[Stored data]

(* ===== verification/Headers.v ===== *)
(** The structures declared in the headers, with their layout in memory.

    [Old] is [include/multiboot.h], [New] is [include/newmultiboot.h]: two
    versions of what a boot loader leaves in memory for the kernel.  The other
    declarations are those of [include/idt.h], [include/idt.c],
    [include/interrupt.h], [include/elf.h], [include/ata.h], [include/driver.h], [include/io.h] and
    [kernel/include/IO/*.h], except the bit fields of [Scancode] in [include/io.h] and
    the two structures that name a member twice.  [unsigned long] and pointers
    have four bytes, [bool] one.  An anonymous member has the empty name.

    The theorems: the two versions of the multiboot structures give the same bytes
    the same meaning, field by field; fields do not overlap where there is no
    union; and the bytes that [Idt.FixedIdt] writes are the gates and wrappers
    that the declarations of [include/idt.h] and of the two other descriptions of a
    gate read. *)

From S2P Require Import Prelude Mem Idt Layout.

Open Scope string_scope.

Definition u8_t := Word 1.
Definition u16_t := Word 2.
Definition u32_t := Word 4.
Definition u64_t := Word 8.
Definition ulong := Word 4.
Definition pointer := Word 4.
Definition bool_t := Word 1.

(** [include/multiboot.h] *)
Module Old.
Definition multiboot_header := Struct false [
  ("magic", ulong); ("flags", ulong); ("checksum", ulong); ("header_addr", ulong);
  ("load_addr", ulong); ("load_end_addr", ulong); ("bss_end_addr", ulong); ("entry_addr", ulong)].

#### Task item
Working from the entries above, return all lines that contain "memory".

#### Response area
(** The structures declared in the headers, with their layout in memory.
    versions of what a boot loader leaves in memory for the kernel.  The other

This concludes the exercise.